• Exercise aim:
Would you please retype, exactly, the lines of the listing below between the line with "let owner := <[labelPlacementRefName" and the line with "else Some (mkNamespacedName", inclusive?

----- Data supplied -----

(* ===== verification/Metadata.v ===== *)
(** * Ownership metadata and child names ([internal/controller/metadata.go])

    The labels and annotations that mark an object as generated by a replica
    set, the ownership test built from them, the request a watch event maps
    to, and the deterministic names of generated children. *)

From S2P Require Import Prelude GoStd ApiTypes Interfaces Reference Effects Samples.
From Stdlib Require Import ZArith Lia Ascii.

(** ** Constants *)

Definition controllerName := "ocm-managed-serviceaccount-replicaset-controller".
Definition finalizerName := "authentication.appthrust.io/managedserviceaccountreplicaset-cleanup".

Definition labelManagedBy := "app.kubernetes.io/managed-by".
Definition labelPartOf := "app.kubernetes.io/part-of".
Definition labelSetName := "authentication.appthrust.io/set-name".
Definition labelSetNamespace := "authentication.appthrust.io/set-namespace".
Definition labelSetUID := "authentication.appthrust.io/set-uid".
Definition labelPlacementRefName := "authentication.appthrust.io/placement-ref-name".
Definition labelGrantID := "authentication.appthrust.io/grant-id".
Definition labelSliceType := "authentication.appthrust.io/slice-type".
Definition labelTargetNamespace := "authentication.appthrust.io/target-namespace".
Definition labelTargetNamespaceHash := "authentication.appthrust.io/target-namespace-hash".
Definition labelSyncToClusterProfile :=
  "authentication.open-cluster-management.io/sync-to-clusterprofile".
Definition ocmClusterNameLabel := "open-cluster-management.io/cluster-name".

Definition annotationSpecHash := "authentication.appthrust.io/spec-hash".
Definition annotationTargetNamespace := "authentication.appthrust.io/target-namespace".

Definition reservedChildMetadataKeys : gset string := sets_New [
  labelManagedBy;
  labelPartOf;
  labelSetName;
  labelSetNamespace;
  labelSetUID;
  labelPlacementRefName;
  labelGrantID;
  labelSliceType;
  labelTargetNamespace;
  labelTargetNamespaceHash;
  annotationSpecHash].

Definition reservedGrantMetadataKeys : gset string :=
  {[labelSyncToClusterProfile]} ∪ reservedChildMetadataKeys.

(** ** Operations *)

Definition sourceLabels (set : ManagedServiceAccountReplicaSet) : labels_Set :=
  list_to_map [
    (labelManagedBy, controllerName);
    (labelPartOf, setName set);
    (labelSetName, setName set);
    (labelSetNamespace, setNamespace set);
    (labelSetUID, setUID set)].

Definition sourceAnnotations (set : ManagedServiceAccountReplicaSet) : labels_Set :=
  list_to_map [
    (labelSetName, setName set);
    (labelSetNamespace, setNamespace set);
    (labelSetUID, setUID set)].

Definition sanitizedMetadata (values : labels_Set) : labels_Set :=
  filter (λ kv, kv.1 ∉ reservedChildMetadataKeys) values.

Section operations.
Context `{LabelsLib}.

Definition childLabels (set : ManagedServiceAccountReplicaSet) (placementRefName : string)
    (extra : labels_Set) : labels_Set :=
  let owner := <[labelPlacementRefName := placementRefName]> (sourceLabels set) in
  let lbls := labels_Merge (sanitizedMetadata extra) owner in
  match lbls !! labelSyncToClusterProfile with
  | Some _ => lbls
  | None => <[labelSyncToClusterProfile := "true"]> lbls
  end.

Definition childAnnotations (set : ManagedServiceAccountReplicaSet) (extra : labels_Set)
    : labels_Set :=
  labels_Merge (sanitizedMetadata extra) (sourceAnnotations set).

Definition ownedSelector (set : ManagedServiceAccountReplicaSet) : Selector :=
  SelectorFromValidatedSet (sourceLabels set).

Definition ownedBySet (set : ManagedServiceAccountReplicaSet) (lbls : labels_Set) : bool :=
  Matches (ownedSelector set) lbls.

End operations.

Definition requestFromSourceLabels (lbls : labels_Set) : option NamespacedName :=
  let name := lbls.[labelSetName] in
  let namespace := lbls.[labelSetNamespace] in
  if bool_decide (name = "") || bool_decide (namespace = "") then None
  else Some (mkNamespacedName namespace name).

(** [rbac.go]: the first ten hexadecimal digits of the SHA-256 of a string. *)
Definition stableHash (value : string) : string := take_bytes 10 (sha256_hex value).

Definition DNS1123SubdomainMaxLength : nat := 253.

-----

• Task response:
  let owner := <[labelPlacementRefName := placementRefName]> (sourceLabels set) in
  let lbls := labels_Merge (sanitizedMetadata extra) owner in
  match lbls !! labelSyncToClusterProfile with
  | Some _ => lbls
  | None => <[labelSyncToClusterProfile := "true"]> lbls
  end.

Definition childAnnotations (set : ManagedServiceAccountReplicaSet) (extra : labels_Set)
    : labels_Set :=
  labels_Merge (sanitizedMetadata extra) (sourceAnnotations set).

Definition ownedSelector (set : ManagedServiceAccountReplicaSet) : Selector :=
  SelectorFromValidatedSet (sourceLabels set).

Definition ownedBySet (set : ManagedServiceAccountReplicaSet) (lbls : labels_Set) : bool :=
  Matches (ownedSelector set) lbls.

End operations.

Definition requestFromSourceLabels (lbls : labels_Set) : option NamespacedName :=
  let name := lbls.[labelSetName] in
  let namespace := lbls.[labelSetNamespace] in
  if bool_decide (name = "") || bool_decide (namespace = "") then None
  else Some (mkNamespacedName namespace name).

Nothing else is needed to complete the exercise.